This is the mail archive of the libc-alpha@sourceware.org mailing list for the glibc project.


Index Nav: [Date Index] [Subject Index] [Author Index] [Thread Index]
Message Nav: [Date Prev] [Date Next] [Thread Prev] [Thread Next]
Other format: [Raw text]

Re: [PATCH, AArch64] Add optimized strchrnul


On Fri, Jun 13, 2014 at 04:20:38PM +0100, Richard Earnshaw wrote:
> On 13/06/14 13:12, OndÅej BÃlka wrote:
> > On Fri, Jun 13, 2014 at 11:23:26AM +0100, Richard Earnshaw wrote:
> >> Here is an optimized implementation of __strchrnul.  The simplification
> >> that we don't have to track precisely why the loop terminates (match or
> >> end-of-string) means we have to do less work in both setup and the core
> >> inner loop.  That means this should never be slower than strchr.
> >>
> >> As with strchr, the use of LD1 means we do not need different versions
> >> for big-/little-endian.
> >>
> >> <date>  Richard Earnshaw  <rearnsha@arm.com>
> >>
> >> 	* sysdeps/aarch64/strchrnul.S: New file.
> >>
> >> OK?
> > 
> > Few comments, a hot path in strchrnul are first 64 bytes so you should
> > focus on these.
> > 
> > First get a profiler here. This is a simple program that collects a
> > sizes of strchr calls and then runs these again. It is good first
> > approximation of real performance.
> > 
> > http://kam.mff.cuni.cz/~ondra/dryrun_strchrnul.tar.bz2
> >
> > After you collect calls from programs that interest you try to compare
> > these. A old/new implementation is minimum, but I have several
> > questions.
> > 
> > First what is latency of unaligned loads? One performance problem on x64
> > were small strings that cross 64byte boundary. It turned out that it is
> > faster first check if we do not cross page and then do unaligned comparison
> > on 64 bytes. That needs to be checked.
> > 
> > Second trick is first check page crossing, then align to 16 bytes and do
> > 32byte compare so you always compare at least 16 valid bytes in header.
> > 
> 
> Thanks for the hints and the link.  I'll try to look into this more next
> week.
> 
> On the question of latency for unaligned loads, the answer is that
> there's no single answer; ARM just defines the architecture and then
> implementations are derived from it with different trade-offs in
> micro-architecture (I might be able to work out what our own
> implementations do, but not implementations by architecture licencees).
>   Furthermore, answers to questions such as cache line length and even
> page size are similarly vague -- I can probably assume pages will not be
> less than 4k, but there's no guarantee that they aren't bigger; a test
> to ask the kernel what the page size is would undoubtedly cost more time
> than we'd save.  Similarly cache lines might be 64 bytes long, but
> there's no architectural guarantee that they aren't shorter.
> 
> 
Of course it is faster to hardcode a 4096 page size and 64 bytes cache
lines as different values does not make that much difference.
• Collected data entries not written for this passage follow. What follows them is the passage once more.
(* ===== verification/Jbd.v ===== *)
(** * Jbd: the journal's structures and buffers

    The on-disk format of the journal (kernel-jbd.h), whose fields are
    big-endian, the journal in memory (jfs_compat.h), the helper functions of
    jfs_user.h, and the buffers that e2fsck's journal.c gives to the recovery
    code it shares with the kernel.

    The file system and the journal may lie on one device or on two
    ([kdev], [world]).  A buffer is private to the code that got it: [getblk]
    does not cache, reading happens in [wait_on_buffer] and writing in
    [brelse].  The mapping of a journal kept in an inode, ext2fs_bmap2, is an
    argument.  Functions that return an [int] return a negative error. *)
From S2P Require Import Prelude.
From S2P Require Import Bytes.
From S2P Require Import Crc.
From S2P Require Import Csum.
From S2P Require Import IoManager.
#[local] Open Scope Z_scope.

(** ** Big-endian fields *)
Definition get_be (k : nat) (off : Z) (bs : list Z) : Z :=
  le_decode (reverse (take k (drop (Z.to_nat off) bs))).
Definition be_encode (k : nat) (v : Z) : list Z := reverse (le_encode k v).
Definition set_be (k : nat) (off v : Z) (bs : list Z) : list Z :=
  take (Z.to_nat off) bs ++ be_encode k v ++ drop (Z.to_nat off + k) bs.

Abbreviation be16 := (get_be 2).
Abbreviation be32 := (get_be 4).
Abbreviation be64 := (get_be 8).
Abbreviation set_be32 := (set_be 4).

(** One byte. *)
Definition byte_at (off : Z) (bs : list Z) : Z := get_le 1 off bs.

(** ** The format *)
Definition JBD2_MAGIC_NUMBER : Z := 0xc03b3998.
Definition JBD2_DESCRIPTOR_BLOCK : Z := 1.
Definition JBD2_COMMIT_BLOCK : Z := 2.
Definition JBD2_SUPERBLOCK_V1 : Z := 3.
Definition JBD2_SUPERBLOCK_V2 : Z := 4.
Definition JBD2_REVOKE_BLOCK : Z := 5.
Definition JBD2_FC_BLOCK : Z := 6.

Definition JBD2_FLAG_ESCAPE : Z := 1.
Definition JBD2_FLAG_SAME_UUID : Z := 2.
Definition JBD2_FLAG_DELETED : Z := 4.
Definition JBD2_FLAG_LAST_TAG : Z := 8.

Definition JBD2_CRC32_CHKSUM : Z := 1.
Definition JBD2_CRC32_CHKSUM_SIZE : Z := 4.
Definition JBD2_DEFAULT_FAST_COMMIT_BLOCKS : Z := 256.

(** [struct journal_header_s] *)
Definition h_magic : list Z → Z := be32 0.
Definition h_blocktype : list Z → Z := be32 4.
Definition h_sequence : list Z → Z := be32 8.
Definition sizeof_journal_header : Z := 12.

(** [struct commit_header] *)
Definition h_chksum_type : list Z → Z := byte_at 12.
Definition h_chksum_size : list Z → Z := byte_at 13.
Definition h_chksum_off : Z := 16.
Definition h_commit_sec : list Z → Z := be64 48.

(** [struct journal_block_tag_s] and [struct journal_block_tag3_s] at [tagp];
    the flags of the second are the low half of a 32-bit field. *)
Definition t_blocknr (tagp : Z) : list Z → Z := be32 tagp.
Definition t_flags (tagp : Z) : list Z → Z := be16 (tagp + 6).
Definition t_blocknr_high (tagp : Z) : list Z → Z := be32 (tagp + 8).
Definition t_checksum (tagp : Z) : list Z → Z := be16 (tagp + 4).
Definition t_checksum3 (tagp : Z) : list Z → Z := be32 (tagp + 12).
Definition sizeof_journal_block_tag : Z := 12.
Definition sizeof_journal_block_tag3 : Z := 16.

(** [struct jbd2_journal_block_tail] *)
Definition sizeof_journal_block_tail : Z := 4.

(** [struct journal_revoke_header_s] *)
Definition r_count : list Z → Z := be32 12.
Definition sizeof_journal_revoke_header : Z := 16.

(** [struct journal_superblock_s] *)
Definition js_sequence : list Z → Z := be32 24.
Definition js_start : list Z → Z := be32 28.
Definition js_feature_compat : list Z → Z := be32 36.
Definition js_feature_incompat : list Z → Z := be32 40.
Definition js_num_fc_blks : list Z → Z := be32 84.
Definition js_checksum_off : Z := 252.
Definition sizeof_journal_superblock : nat := 1024.

(** ** The journal *)

(** A revoke record and the table of them (revoke.c). *)
Record revoke_record := RevokeRecord { rr_sequence : Z; rr_blocknr : Z }.
Record revoke_table := RevokeTable {
  hash_size : Z;
  hash_shift : Z;
  hash_table : list (list revoke_record);
}.

(** [struct journal_s]; [j_inode] is the number and the contents of the
    journal's inode. *)
Record journal := Journal {
  j_superblock : list Z;
  j_format_version : Z;
  j_tail : Z;
  j_fc_first : Z;
  j_fc_last : Z;
  j_first : Z;
  j_last : Z;
  j_dev_is_fs : bool;
  j_blocksize : Z;
  j_total_len : Z;
  j_inode : option (Z * list Z);
  j_transaction_sequence : Z;
  j_revoke : revoke_table;
  j_failed_commit : Z;
  j_csum_seed : Z;
}.

Definition set_revoke_table (t : revoke_table) (j : journal) : journal :=
  Journal (j_superblock j) (j_format_version j) (j_tail j) (j_fc_first j) (j_fc_last j) (j_first j) (j_last j)
    (j_dev_is_fs j) (j_blocksize j) (j_total_len j) (j_inode j) (j_transaction_sequence j) t
    (j_failed_commit j) (j_csum_seed j).
Definition set_failed_commit (t : Z) (j : journal) : journal :=
  Journal (j_superblock j) (j_format_version j) (j_tail j) (j_fc_first j) (j_fc_last j) (j_first j) (j_last j)
    (j_dev_is_fs j) (j_blocksize j) (j_total_len j) (j_inode j) (j_transaction_sequence j) (j_revoke j)
    t (j_csum_seed j).
Definition set_transaction_sequence (t : Z) (j : journal) : journal :=
  Journal (j_superblock j) (j_format_version j) (j_tail j) (j_fc_first j) (j_fc_last j) (j_first j) (j_last j)
    (j_dev_is_fs j) (j_blocksize j) (j_total_len j) (j_inode j) t (j_revoke j)
    (j_failed_commit j) (j_csum_seed j).
Definition set_tail (t : Z) (j : journal) : journal :=
  Journal (j_superblock j) (j_format_version j) t (j_fc_first j) (j_fc_last j) (j_first j) (j_last j)
    (j_dev_is_fs j) (j_blocksize j) (j_total_len j) (j_inode j) (j_transaction_sequence j) (j_revoke j)
    (j_failed_commit j) (j_csum_seed j).

(** *** Features *)
Definition JBD2_FEATURE_COMPAT_CHECKSUM : Z := 1.
Definition JBD2_FEATURE_INCOMPAT_REVOKE : Z := 1.
Definition JBD2_FEATURE_INCOMPAT_64BIT : Z := 2.
Definition JBD2_FEATURE_INCOMPAT_ASYNC_COMMIT : Z := 4.
Definition JBD2_FEATURE_INCOMPAT_CSUM_V2 : Z := 8.
Definition JBD2_FEATURE_INCOMPAT_CSUM_V3 : Z := 16.
Definition JBD2_FEATURE_INCOMPAT_FAST_COMMIT : Z := 32.

Definition compat_feature (flag : Z) (j : journal) : bool :=
  bool_decide (2 ≤ j_format_version j) && bool_decide (Z.land (js_feature_compat (j_superblock j)) flag ≠ 0).
Definition incompat_feature (flag : Z) (j : journal) : bool :=
  bool_decide (2 ≤ j_format_version j) && bool_decide (Z.land (js_feature_incompat (j_superblock j)) flag ≠ 0).

Definition jbd2_has_feature_checksum : journal → bool := compat_feature JBD2_FEATURE_COMPAT_CHECKSUM.
Definition jbd2_has_feature_revoke : journal → bool := incompat_feature JBD2_FEATURE_INCOMPAT_REVOKE.
Definition jbd2_has_feature_64bit : journal → bool := incompat_feature JBD2_FEATURE_INCOMPAT_64BIT.
Definition jbd2_has_feature_async_commit : journal → bool := incompat_feature JBD2_FEATURE_INCOMPAT_ASYNC_COMMIT.
Definition jbd2_has_feature_csum2 : journal → bool := incompat_feature JBD2_FEATURE_INCOMPAT_CSUM_V2.
Definition jbd2_has_feature_csum3 : journal → bool := incompat_feature JBD2_FEATURE_INCOMPAT_CSUM_V3.
Definition jbd2_has_feature_fast_commit : journal → bool := incompat_feature JBD2_FEATURE_INCOMPAT_FAST_COMMIT.

Definition journal_tag_bytes (j : journal) : Z :=
  if jbd2_has_feature_csum3 j then sizeof_journal_block_tag3 else
  let sz := sizeof_journal_block_tag in
  let sz := if jbd2_has_feature_csum2 j then sz + 2 else sz in
  if jbd2_has_feature_64bit j then sz else sz - 4.

Definition jbd2_journal_has_csum_v2or3 (j : journal) : bool :=
  jbd2_has_feature_csum2 j || jbd2_has_feature_csum3 j.

Definition jbd2_journal_get_num_fc_blks (jsb : list Z) : Z :=
  let n := s32 (js_num_fc_blks jsb) in
  if bool_decide (n ≠ 0) then n else JBD2_DEFAULT_FAST_COMMIT_BLOCKS.

(** Transaction identifiers go round; the comparisons are those of a
    difference with a sign. *)
Definition tid_gt (x y : Z) : bool := bool_decide (0 < s32 (x - y)).
Definition tid_geq (x y : Z) : bool := bool_decide (0 ≤ s32 (x - y)).

(** *** Checksums *)
Definition jbd2_chksum (crc : Z) (p : list Z) : Z := crc32c crc p.
Definition crc32_be (crc : Z) (p : list Z) : Z := ext2fs_crc32_be crc 0 p.

Definition jbd2_descriptor_block_csum_set (j : journal) (buf : list Z) : list Z :=
  if negb (jbd2_journal_has_csum_v2or3 j) then buf else
  let off := j_blocksize j - sizeof_journal_block_tail in
  let buf := set_be32 off 0 buf in
  set_be32 off (jbd2_chksum (j_csum_seed j) (take (Z.to_nat (j_blocksize j)) buf)) buf.

Definition e2fsck_journal_sb_csum (jsb : list Z) : Z :=
  crc32c all_ones (take sizeof_journal_superblock (set_be32 js_checksum_off 0 jsb)).
Definition e2fsck_journal_sb_csum_verify (j : journal) (jsb : list Z) : bool :=
  if negb (jbd2_journal_has_csum_v2or3 j) then true else
  bool_decide (be32 js_checksum_off jsb = e2fsck_journal_sb_csum jsb).
Definition e2fsck_journal_sb_csum_set (j : journal) (jsb : list Z) : list Z :=
  if negb (jbd2_journal_has_csum_v2or3 j) then jsb else
  set_be32 js_checksum_off (e2fsck_journal_sb_csum jsb) jsb.

(** *** The hash of a block number *)
Definition GOLDEN_RATIO_64 : Z := 0x61C8864680B583EB.
Definition hash_64 (val bits : Z) : Z := u32 (Z.shiftr (u64 (val * GOLDEN_RATIO_64)) (64 - bits)).

(** ** Buffers *)
Section buffers.
Context {D : Type}.
Context (ext2fs_bmap2 : Z * list Z → Z → Z * Z).

(** The devices of the file system and of the journal, when it has its own. *)
Record world := World {
  w_fs : io_channel D;
  w_journal : io_channel D;
  w_blocksize : Z;
}.

Inductive kdev := K_DEV_FS | K_DEV_JOURNAL.

#[export] Instance kdev_eq_dec : EqDecision kdev.
Proof. solve_decision. Defined.

Definition j_dev (j : journal) : kdev := if j_dev_is_fs j then K_DEV_FS else K_DEV_JOURNAL.

Definition io_of (d : kdev) (w : world) : io_channel D :=
  match d with K_DEV_FS => w_fs w | K_DEV_JOURNAL => w_journal w end.
Definition set_io (d : kdev) (ch : io_channel D) (w : world) : world :=
  match d with
  | K_DEV_FS => World ch (w_journal w) (w_blocksize w)
  | K_DEV_JOURNAL => World (w_fs w) ch (w_blocksize w)
  end.

Record buffer_head := BufferHead {
  b_dev : kdev;
  b_size : Z;
  b_err : Z;
  b_dirty : bool;
  b_uptodate : bool;
  b_blocknr : Z;
  b_data : list Z;
}.

Definition jbd2_journal_bmap (j : journal) (block : Z) : Z * Z :=
  match j_inode j with
  | None => (0, block)
  | Some inode => let '(retval, pblk) := ext2fs_bmap2 inode block in (s32 (-1 * s32 retval), pblk)
  end.

(** The program ends when there is no memory for a buffer. *)
Definition getblk (w : world) (d : kdev) (blocknr blocksize : Z) : buffer_head :=
  BufferHead d blocksize 0 false false blocknr (replicate (Z.to_nat (w_blocksize w)) 0).

Definition EIO : Z := 5.
Definition EFSBADCRC : Z := EXT2_ET_BASE + 175.
Definition EFSCORRUPTED : Z := EXT2_ET_BASE + 174.

Definition sync_blockdev (w : world) (d : kdev) : Z * world :=
  let '(e, ch) := io_channel_flush (io_of d w) in
  (if bool_decide (e ≠ 0) then - EIO else 0, set_io d ch w).

(** [ll_rw_block(REQ_OP_READ, 0, 1, &bh)] and [ll_rw_block(REQ_OP_WRITE, 0, 1, &bh)] *)
Definition ll_read_block (w : world) (bh : buffer_head) : buffer_head * world :=
  if b_uptodate bh then (bh, w) else
  let '(e, data, ch) := io_channel_read_blk64 (io_of (b_dev bh) w) (b_blocknr bh) 1 in
  let w := set_io (b_dev bh) ch w in
  if bool_decide (e ≠ 0)
  then (BufferHead (b_dev bh) (b_size bh) (s32 e) (b_dirty bh) (b_uptodate bh) (b_blocknr bh) (b_data bh), w)
  else (BufferHead (b_dev bh) (b_size bh) (b_err bh) (b_dirty bh) true (b_blocknr bh) data, w).

Definition ll_write_block (w : world) (bh : buffer_head) : buffer_head * world :=
  if negb (b_dirty bh) then (bh, w) else
  let '(e, ch) := io_channel_write_blk64 (io_of (b_dev bh) w) (b_blocknr bh) 1 (b_data bh) in
  let w := set_io (b_dev bh) ch w in
  if bool_decide (e ≠ 0)
  then (BufferHead (b_dev bh) (b_size bh) (s32 e) (b_dirty bh) (b_uptodate bh) (b_blocknr bh) (b_data bh), w)
  else (BufferHead (b_dev bh) (b_size bh) (b_err bh) false true (b_blocknr bh) (b_data bh), w).

Definition mark_buffer_dirty (bh : buffer_head) : buffer_head :=
  BufferHead (b_dev bh) (b_size bh) (b_err bh) true (b_uptodate bh) (b_blocknr bh) (b_data bh).
Definition mark_buffer_uptodate (bh : buffer_head) (val : bool) : buffer_head :=
  BufferHead (b_dev bh) (b_size bh) (b_err bh) (b_dirty bh) val (b_blocknr bh) (b_data bh).
Definition set_b_data (data : list Z) (bh : buffer_head) : buffer_head :=
  BufferHead (b_dev bh) (b_size bh) (b_err bh) (b_dirty bh) (b_uptodate bh) (b_blocknr bh) data.

Definition brelse (w : world) (bh : buffer_head) : world :=
  if b_dirty bh then (ll_write_block w bh).2 else w.

Definition wait_on_buffer (w : world) (bh : buffer_head) : buffer_head * world :=
  if b_uptodate bh then (bh, w) else ll_read_block w bh.
End buffers.
Arguments world D : clear implicits.
(* ===== verification/Recovery.v ===== *)
(** * Recovery: replaying the journal (recovery.c)

    Recovery makes three passes over the log: it finds its end, collects the
    revoke records, and writes the blocks of the committed transactions.
    [pass_step] is one round of [do_one_pass]'s [while (1)], which reads one
    descriptor, commit or revoke block; the state of a pass is [pass_state],
    and a round goes on, ends the pass, or fails.  [pass_loop] runs rounds with
    fuel and is [None] without it, as a log need not end (see RecoveryProps).

    Inside a round everything is bounded by the size of a block.  Buffers of the
    journal are never dirty, so that releasing them has no effect and is left
    out; those of the file system are written when they are released.  The
    call-back for fast commits is an argument. *)
From S2P Require Import Prelude.
From S2P Require Import Bytes.
From S2P Require Import Crc.
From S2P Require Import Csum.
From S2P Require Import IoManager.
From S2P Require Import Jbd.
From S2P Require Import Revoke.
#[local] Open Scope Z_scope.

Inductive passtype := PASS_SCAN | PASS_REVOKE | PASS_REPLAY.

#[export] Instance passtype_eq_dec : EqDecision passtype.
Proof. solve_decision. Defined.

Definition JBD2_FC_REPLAY_STOP : Z := 0.
Definition JBD2_FC_REPLAY_CONTINUE : Z := 1.

(** [struct recovery_info] *)
Record recovery_info := RecoveryInfo {
  start_transaction : Z;
  end_transaction : Z;
  nr_replays : Z;
  nr_revokes : Z;
  nr_revoke_hits : Z;
}.

Definition set_start (v : Z) (i : recovery_info) : recovery_info :=
  RecoveryInfo v (end_transaction i) (nr_replays i) (nr_revokes i) (nr_revoke_hits i).
Definition set_end (v : Z) (i : recovery_info) : recovery_info :=
  RecoveryInfo (start_transaction i) v (nr_replays i) (nr_revokes i) (nr_revoke_hits i).
Definition count_replay (i : recovery_info) : recovery_info :=
  RecoveryInfo (start_transaction i) (end_transaction i) (s32 (nr_replays i + 1)) (nr_revokes i) (nr_revoke_hits i).
Definition count_revoke (i : recovery_info) : recovery_info :=
  RecoveryInfo (start_transaction i) (end_transaction i) (nr_replays i) (s32 (nr_revokes i + 1)) (nr_revoke_hits i).
Definition count_hit (i : recovery_info) : recovery_info :=
  RecoveryInfo (start_transaction i) (end_transaction i) (nr_replays i) (nr_revokes i) (s32 (nr_revoke_hits i + 1)).

Section recovery.
Context {D : Type}.
Context (ext2fs_bmap2 : Z * list Z → Z → Z * Z).
Context (kmem_ok : Z → Z → bool).
Context (j_fc_replay_callback : option (journal → world D → buffer_head → passtype → Z → Z → Z * world D)).

(** ** Reading the journal *)

(** The error, or the buffer; [offset] has 32 bits. *)
Definition jread (j : journal) (w : world D) (offset : Z) : Z * option buffer_head * world D :=
  if bool_decide (j_total_len j ≤ u32 offset) then (- EFSCORRUPTED, None, w) else
  let '(err, blocknr) := jbd2_journal_bmap ext2fs_bmap2 j (u32 offset) in
  if bool_decide (err ≠ 0) then (err, None, w) else
  let bh := getblk w (j_dev j) blocknr (j_blocksize j) in
  let '(bh, w) := if b_uptodate bh then (bh, w) else wait_on_buffer w bh in
  if negb (b_uptodate bh) then (- EIO, None, brelse w bh) else (0, Some bh, w).

Definition jbd2_descriptor_block_csum_verify (j : journal) (buf : list Z) : bool :=
  if negb (jbd2_journal_has_csum_v2or3 j) then true else
  let off := j_blocksize j - sizeof_journal_block_tail in
  bool_decide (be32 off buf =
    jbd2_chksum (j_csum_seed j) (take (Z.to_nat (j_blocksize j)) (set_be32 off 0 buf))).

(** The tag at [tagp] ends where the next one begins, or the last one. *)
Definition next_tag (j : journal) (tagp : Z) (buf : list Z) : Z :=
  let tagp' := tagp + journal_tag_bytes j in
  if bool_decide (Z.land (t_flags tagp buf) JBD2_FLAG_SAME_UUID = 0) then tagp' + 16 else tagp'.
Definition last_tag (tagp : Z) (buf : list Z) : bool :=
  bool_decide (Z.land (t_flags tagp buf) JBD2_FLAG_LAST_TAG ≠ 0).

Fixpoint count_tags_loop (fuel : nat) (j : journal) (buf : list Z) (size tagp nr : Z) : Z :=
  match fuel with
  | O => nr
  | S fuel =>
      if bool_decide (tagp + journal_tag_bytes j ≤ size) then
        if last_tag tagp buf then nr + 1
        else count_tags_loop fuel j buf size (next_tag j tagp buf) (nr + 1)
      else nr
  end.

Definition count_tags (j : journal) (buf : list Z) : Z :=
  let size := if jbd2_journal_has_csum_v2or3 j then j_blocksize j - sizeof_journal_block_tail else j_blocksize j in
  count_tags_loop (Z.to_nat (j_blocksize j)) j buf size sizeof_journal_header 0.

(** Go round the log. *)
Definition wrap (j : journal) (var : Z) : Z :=
  let last := if jbd2_has_feature_fast_commit j then j_fc_last j else j_last j in
  if bool_decide (last ≤ var) then u64 (var - u64 (last - j_first j)) else var.

(** [while (next_fc_block <= journal->j_fc_last)] *)
Fixpoint fc_loop (fuel : nat) (callback : journal → world D → buffer_head → passtype → Z → Z → Z * world D)
    (j : journal) (w : world D) (pass : passtype) (expected_commit_id next_fc_block err : Z) : Z * world D :=
  match fuel with
  | O => (err, w)
  | S fuel =>
      if bool_decide (next_fc_block ≤ j_fc_last j) then
        let '(err, bh, w) := jread j w next_fc_block in
        match bh with
        | None => (err, w)
        | Some bh =>
            let '(err, w) := callback j w bh pass (s32 (next_fc_block - j_fc_first j)) expected_commit_id in
            if bool_decide (err < 0 ∨ err = JBD2_FC_REPLAY_STOP) then (err, w)
            else fc_loop fuel callback j w pass expected_commit_id (next_fc_block + 1) 0
        end
      else (err, w)
  end.

Definition fc_do_one_pass (j : journal) (w : world D) (info : recovery_info) (pass : passtype) : Z * world D :=
  match j_fc_replay_callback with
  | None => (0, w)
  | Some callback =>
      fc_loop (S (Z.to_nat (j_fc_last j - j_fc_first j + 1))) callback j w pass (end_transaction info) (j_fc_first j) 0
  end.

Definition read_tag_block (j : journal) (tagp : Z) (buf : list Z) : Z :=
  let block := t_blocknr tagp buf in
  if jbd2_has_feature_64bit j then Z.lor block (Z.shiftl (t_blocknr_high tagp buf) 32) else block.

(** [for (i = 0; i < num_blks; i++)]: the result, the next block of the log,
    the checksum. *)
Fixpoint calc_chksums_loop (k : nat) (j : journal) (w : world D) (next_log_block crc32_sum : Z) :
    Z * Z * Z * world D :=
  match k with
  | O => (0, next_log_block, crc32_sum, w)
  | S k =>
      let io_block := next_log_block in
      let next_log_block := wrap j (u64 (next_log_block + 1)) in
      let '(err, obh, w) := jread j w io_block in
      match obh with
      | None => (1, next_log_block, crc32_sum, w)
      | Some obh =>
          calc_chksums_loop k j w next_log_block
            (crc32_be crc32_sum (take (Z.to_nat (b_size obh)) (b_data obh)))
      end
  end.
A best answer would be to have several implementations and then for
each processor we run a benchmark that says what function should be
used. That has two problems, first is that we need to cache benchmark
results and check if cpu changed, second is that it is hard to write a
good benchmark.

A start is to have variants that you could try.
 




Index Nav: [Date Index] [Subject Index] [Author Index] [Thread Index]
Message Nav: [Date Prev] [Date Next] [Thread Prev] [Thread Next]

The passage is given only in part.